Pan American World Airways was one of the major players in commercial aviation, and its Clipper flying boats were known around the world. In 1939 Charles Baker mentioned the cocktail in his book The Gentleman’s Companion, or Around the World with Jigger, Beaker and Flask. Unlike the Clippers (which stopped being used shortly after World War II) and Pan Am (which went out of business in 1991), the Pan Am Clipper continues to soar thanks to articles such as this one in Punch. Here's my adaptation:
2 ounces apple brandy
.75 ounces lime juice
.75 ounces glorious grenadine
Coat the inside of a chilled coupe glass with absinthe, discard the excess, put the other ingredients in a shaker with ice, shake as if you're hitting some turbulence on the way to a fascinating new destination, and strain into the glass.

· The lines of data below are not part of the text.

Lemma emits_try_except {A : Type} (allowed : event -> bool) (m : M A)
  (h : string -> M A) :
  emits_only allowed m -> (forall e, emits_only allowed (h e)) ->
  emits_only allowed (try_except m h).
Proof.
  intros Hm Hh pm r pm' tr. unfold try_except.
  destruct (m pm) as [[[a|e] pm1] tr1] eqn:E.
  - intros H. injection H as _ _ <-. apply (Hm _ _ _ _ E).
  - destruct (h e pm1) as [[r2 pm2] tr2] eqn:K. intros H. injection H as _ _ <-.
    rewrite forallb_app, (Hm _ _ _ _ E), (Hh e _ _ _ _ K). reflexivity.
Qed.

Lemma keeps_try_except {A B : Type} (part : VLCPlayerManager -> B) (m : M A)
  (h : string -> M A) :
  keeps part m -> (forall e, keeps part (h e)) -> keeps part (try_except m h).
Proof.
  intros Hm Hh pm r pm' tr. unfold try_except.
  destruct (m pm) as [[[a|e] pm1] tr1] eqn:E.
  - intros H. injection H as _ <- _. apply (Hm _ _ _ _ E).
  - destruct (h e pm1) as [[r2 pm2] tr2] eqn:K. intros H. injection H as _ <- _.
    rewrite (Hh e _ _ _ _ K). apply (Hm _ _ _ _ E).
Qed.

Ltac emits :=
  repeat first
    [ apply emits_ret | apply emits_read | apply emits_modify | apply emits_call
    | apply emits_emit; reflexivity
    | apply emits_for_each; intros ?
    | apply emits_try_except; [|intros ?]
    | apply emits_bind; [|intros ?] ].

Lemma image_or_video_spares_browser (renderer : Renderer) (content : Content) :
  type content <> WEB ->
  emits_only (fun e => negb (browser_event e)) (play_content renderer content).
Proof.
  intros Hty. unfold play_content, play_content_body.
  apply emits_try_except; [|intros e; emits].
  apply emits_bind; [emits | intros _].
  apply emits_bind; [unfold is_playing; emits | intros p].
  apply emits_bind.
  - destruct p; [|emits]. unfold _fade_out, audio_get_volume, audio_set_volume, sleep.
    emits.
  - intros _. destruct (type content); try congruence;
      unfold media_new, play, _fade_in, audio_set_volume, sleep; emits.
Qed.

Lemma web_spares_player (renderer : Renderer) (content : Content) :
  type content = WEB ->
  emits_only (fun e => negb (media_event e)) (play_content renderer content) /\
  keeps current_media (play_content renderer content) /\
  keeps playing (play_content renderer content).
Proof.
  intros Hty. unfold play_content, play_content_body. rewrite Hty.
  split; [|split].
  - apply emits_try_except; [|intros e; emits].
    apply emits_bind; [emits | intros _].
    apply emits_bind; [unfold is_playing; emits | intros p].
    apply emits_bind.
    + destruct p; [|emits].
      unfold _fade_out, audio_get_volume, audio_set_volume, sleep. emits.
    + intros _. unfold _show_web_content. emits.
  - apply keeps_try_except.
    + apply keeps_bind; [apply keeps_modify; reflexivity | intros _].
      apply keeps_fade_then; [reflexivity | apply keeps_show_web_content].
    + intros e. apply keeps_bind; [apply keeps_emit | intros _].
      apply keeps_modify. reflexivity.
  - apply keeps_try_except.
    + apply keeps_bind; [apply keeps_modify; reflexivity | intros _].
      apply keeps_fade_then; [reflexivity | apply keeps_show_web_content].
    + intros e. apply keeps_bind; [apply keeps_emit | intros _].
      apply keeps_modify. reflexivity.
Qed.

(** X11. The two back ends never hand over.  On any renderer and from any
    state, [play_content] of an image or a video makes no call on the
    browser: a page shown before is neither closed nor replaced.  And
    [play_content] of web content makes no call that sets or starts
    media and leaves the player's media and playing state as they were:
    a video that was playing goes on playing behind the page. *)
Theorem back_ends_never_hand_over (renderer : Renderer) (content : Content)
  (pm : VLCPlayerManager) :
  (type content <> WEB ->
     forallb (fun e => negb (browser_event e))
             (snd (play_content renderer content pm)) = true) /\
  (type content = WEB ->
     forallb (fun e => negb (media_event e))
             (snd (play_content renderer content pm)) = true /\
     current_media (snd (fst (play_content renderer content pm))) = current_media pm /\
     playing (snd (fst (play_content renderer content pm))) = playing pm).
Proof.
  destruct (play_content renderer content pm) as [[r pm'] tr] eqn:P. cbn [fst snd].
  split.
  - intros Hty. exact (image_or_video_spares_browser renderer content Hty _ _ _ _ P).
  - intros Hty. destruct (web_spares_player renderer content Hty) as (He & Hm & Hp).
    split; [exact (He _ _ _ _ P)|]. split; [exact (Hm _ _ _ _ P) | exact (Hp _ _ _ _ P)].
Qed.

(** ** Observers coming and going *)

Lemma list_remove_absent (x : EventSink.Client) (l : list EventSink.Client) :
  ~ In x l -> Py.list_remove Nat.eqb x l = None.
Proof.
  induction l as [|y l IH]; simpl; intros H; [reflexivity|].
  destruct (Nat.eqb x y) eqn:E.
  - apply Nat.eqb_eq in E. subst. exfalso. apply H. left. reflexivity.
  - rewrite IH; [reflexivity|]. intros Hin. apply H. right. exact Hin.
Qed.

Lemma list_remove_middle (x : EventSink.Client) (l1 l2 : list EventSink.Client) :
  ~ In x l1 -> Py.list_remove Nat.eqb x (l1 ++ x :: l2) = Some (l1 ++ l2).
Proof.
  induction l1 as [|y l1 IH]; simpl; intros H.
  - rewrite Nat.eqb_refl. reflexivity.
  - destruct (Nat.eqb x y) eqn:E.
    + apply Nat.eqb_eq in E. subst. exfalso. apply H. left. reflexivity.
    + rewrite IH; [reflexivity|]. intros Hin. apply H. right. exact Hin.
Qed.

Lemma notify_result (Message : Type) (send_json : EventSink.Client -> Message -> bool)
  (clients : list EventSink.Client) (message : Message) :
  EventSink.notify_clients Message send_json clients message
  = (Some (filter (fun c => send_json c message) clients),
     map (fun c => (c, send_json c message)) clients).
Proof.
  unfold EventSink.notify_clients. rewrite send_loop_spec. simpl.
  rewrite remove_loop_prunes. reflexivity.
Qed.

(** X12. A disconnect takes out exactly the observer that disconnects.
    For an observer that connected when it was not in the list, whatever
    observers connected before and after it, the endpoint's [remove]
    succeeds and leaves all the others, in their order. *)
Theorem disconnect_removes_that_client (s : ContentScheduler)
  (before later : list EventSink.Client) (websocket : EventSink.Client) :
  ~ In websocket before ->
  Api.websocket_disconnect websocket
    (fold_left (fun app ws => Api.websocket_connect ws app) later
       (Api.websocket_connect websocket
          {| Api.scheduler := s; Api.websocket_clients := before |}))
  = Some {| Api.scheduler := s; Api.websocket_clients := before ++ later |}.
Proof.
  intros H.
  assert (F : forall l app,
             fold_left (fun app ws => Api.websocket_connect ws app) l app
             = {| Api.scheduler := Api.scheduler app;
                  Api.websocket_clients := Api.websocket_clients app ++ l |}).
  { induction l as [|w l IH]; intros app; simpl.
    - rewrite app_nil_r. destruct app; reflexivity.
    - rewrite IH. simpl. rewrite <- app_assoc. reflexivity. }
  rewrite F. unfold Api.websocket_disconnect, Api.websocket_connect.
  cbn [Api.websocket_clients Api.scheduler].
  rewrite <- app_assoc. change ([websocket] ++ later) with (websocket :: later).
  rewrite (list_remove_middle websocket before later H). reflexivity.
Qed.

(** X12 at a concrete input: observer 2 connects after 1 and before 3. *)
Lemma disconnect_removes_that_client_witness :
  Api.websocket_disconnect 2%nat
    (fold_left (fun app ws => Api.websocket_connect ws app) [3%nat]
       (Api.websocket_connect 2%nat
          {| Api.scheduler := init; Api.websocket_clients := [1%nat] |}))
  = Some {| Api.scheduler := init; Api.websocket_clients := [1%nat] ++ [3%nat] |}.
Proof.
  apply (disconnect_removes_that_client init [1%nat] [3%nat] 2%nat).
  simpl. intros [H | []]. discriminate H.
Defined.

(** X13. An observer pruned by [notify_clients] is removed a second time
    when its connection closes.  If the send to a subscribed observer
    fails, the notification takes it off the list; the [remove] that the
    endpoint runs on [WebSocketDisconnect] then finds nothing to remove
    and raises [ValueError]. *)
Theorem pruned_client_disconnect_raises (Message : Type)
  (send_json : EventSink.Client -> Message -> bool) (s : ContentScheduler)
  (clients : list EventSink.Client) (message : Message)
  (websocket : EventSink.Client) :
  In websocket clients ->
  send_json websocket message = false ->
  exists remaining attempts,
    EventSink.notify_clients Message send_json clients message
    = (Some remaining, attempts) /\
    In (websocket, false) attempts /\
    ~ In websocket remaining /\
    Api.websocket_disconnect websocket
      {| Api.scheduler := s; Api.websocket_clients := remaining |} = None.
Proof.
  intros Hin Hf. rewrite notify_result.
  eexists _, _. split; [reflexivity|].
  assert (Hn : ~ In websocket (filter (fun c => send_json c message) clients)).
  { intros H. apply filter_In in H. destruct H as [_ H]. congruence. }
  split; [|split; [exact Hn|]].
  - apply in_map_iff. exists websocket. split; [rewrite Hf; reflexivity | exact Hin].
  - unfold Api.websocket_disconnect. simpl.
    rewrite (list_remove_absent _ _ Hn). reflexivity.
Qed.

(** X13 at a concrete input: observers 1, 2, 3, the send to 2 failing. *)
Lemma pruned_client_disconnect_raises_witness :
  exists remaining attempts,
    EventSink.notify_clients nat (fun c _ => negb (Nat.eqb c 2))
      [1; 2; 3]%nat 0%nat = (Some remaining, attempts) /\
    In (2%nat, false) attempts /\
    ~ In 2%nat remaining /\
    Api.websocket_disconnect 2%nat
      {| Api.scheduler := init; Api.websocket_clients := remaining |} = None.
Proof.
  apply (pruned_client_disconnect_raises nat (fun c _ => negb (Nat.eqb c 2))
           init [1; 2; 3]%nat 0%nat 2%nat).
  - simpl. right. left. reflexivity.
  - reflexivity.
Defined.

(** X14. Pruning is done once.  After a notification, a second
    notification with the same message, the observers answering as
    before, reaches every observer left on the list, fails for none and
    removes none. *)
Theorem second_notification_prunes_nothing (Message : Type)
  (send_json : EventSink.Client -> Message -> bool)
  (clients : list EventSink.Client) (message : Message) :
  exists remaining attempts,
    EventSink.notify_clients Message send_json clients message
    = (Some remaining, attempts) /\
    EventSink.notify_clients Message send_json remaining message
    = (Some remaining, map (fun c => (c, true)) remaining).
Proof.
  rewrite notify_result. eexists _, _. split; [reflexivity|].
  rewrite notify_result. f_equal.
  - f_equal. induction clients as [|c l IH]; [reflexivity|].
    simpl. destruct (send_json c message) eqn:E; [|exact IH].
    simpl. rewrite E, IH. reflexivity.
  - apply map_ext_in. intros c H. apply filter_In in H. destruct H as [_ H].
    rewrite H. reflexivity.
Qed.

(** ** The request handlers *)

Section HandlerFacts.

Variable send_json : EventSink.Client -> Api.message -> bool.

Lemma notify_then_result {A : Type} (s : ContentScheduler)
  (clients : list EventSink.Client) (fs : list Api.fs_event) (m : Api.message)
  (k : Api.response A) :
  Api.notify_then send_json s clients fs m k
  = (k,
     {| Api.scheduler := s;
        Api.websocket_clients := filter (fun c => send_json c m) clients |},
     fs,
     map (fun c => (c, send_json c m)) clients).
Proof. unfold Api.notify_then. rewrite notify_result. reflexivity. Qed.

(** X15. [delete_content] answers 404 exactly for the ids the catalog
    does not hold, and then changes nothing and tells no observer.  For
    an id the catalog holds it removes the file of that Content, deletes
    the entry, leaves the playlist and the cursor alone, sends
    [content_deleted] to every observer and answers "deleted"; the same
    request repeated is answered 404. *)
Theorem delete_content_answers (app : Api.App) (content_id : string) :
  (Dict.contains (content_db (Api.scheduler app)) content_id = false ->
     Api.delete_content send_json app content_id
     = (Api.Raised (Api.HTTPException 404 "Content not found"), app, [], [])) /\
  (forall content,
     Dict.get (content_db (Api.scheduler app)) content_id = Some content ->
     exists app',
       Api.delete_content send_json app content_id
       = (Api.Return "deleted"%string, app', [Api.FsRemove (path content)],
          map (fun c => (c, send_json c (Api.content_deleted content_id)))
              (Api.websocket_clients app)) /\
       Dict.get (content_db (Api.scheduler app')) content_id = None /\
       (forall k, k <> content_id ->
          Dict.get (content_db (Api.scheduler app')) k
          = Dict.get (content_db (Api.scheduler app)) k) /\
       current_playlist (Api.scheduler app') = current_playlist (Api.scheduler app) /\
       current_index (Api.scheduler app') = current_index (Api.scheduler app) /\
       Api.delete_content send_json app' content_id
       = (Api.Raised (Api.HTTPException 404 "Content not found"), app', [], [])).
Proof.
  split.
  - intros H. unfold Api.delete_content. rewrite H. reflexivity.
  - intros content G.
    assert (C : Dict.contains (content_db (Api.scheduler app)) content_id = true).
    { apply contains_get. exists content. exact G. }
    eexists. split.
    + unfold Api.delete_content. rewrite C, G. simpl negb. cbv iota.
      apply notify_then_result.
    + cbn [Api.scheduler].
      destruct (remove_content_frame (Api.scheduler app) content_id) as (Hp & Hi & _).
      assert (N : Dict.get (content_db (remove_content (Api.scheduler app) content_id))
                           content_id = None).
      { rewrite remove_content_db. apply get_del_same. }
      split; [exact N|]. split; [|split; [exact Hp|split; [exact Hi|]]].
      * intros k Hk. rewrite remove_content_db. apply get_del_other. exact Hk.
      * unfold Api.delete_content. cbn [Api.scheduler].
        unfold Dict.contains. rewrite N. reflexivity.
Qed.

Fundamentally the Pan Am Clipper is a Jack Rose with a little absinthe. Absinthe presents one of the many variables in the Pan Am Clipper, as you can either coat the inside of a glass (as you would with a Sazerac) or put a very small amount directly in the mix (as you would with a When Ernest Met Mary). Similarly, you could use applejack instead of apple brandy; if you compare apples to apples you'll know they are similar but not the same. Regardless of your attack angle (pilots know what I'm talking about), the Pan Am Clipper belongs on the aviation cocktail itinerary along with drinks such as the Paper Plane, the Burnt Fuselage, and of course, the Aviation.
So are you ready to take cocktail flight on the Pan Am Clipper?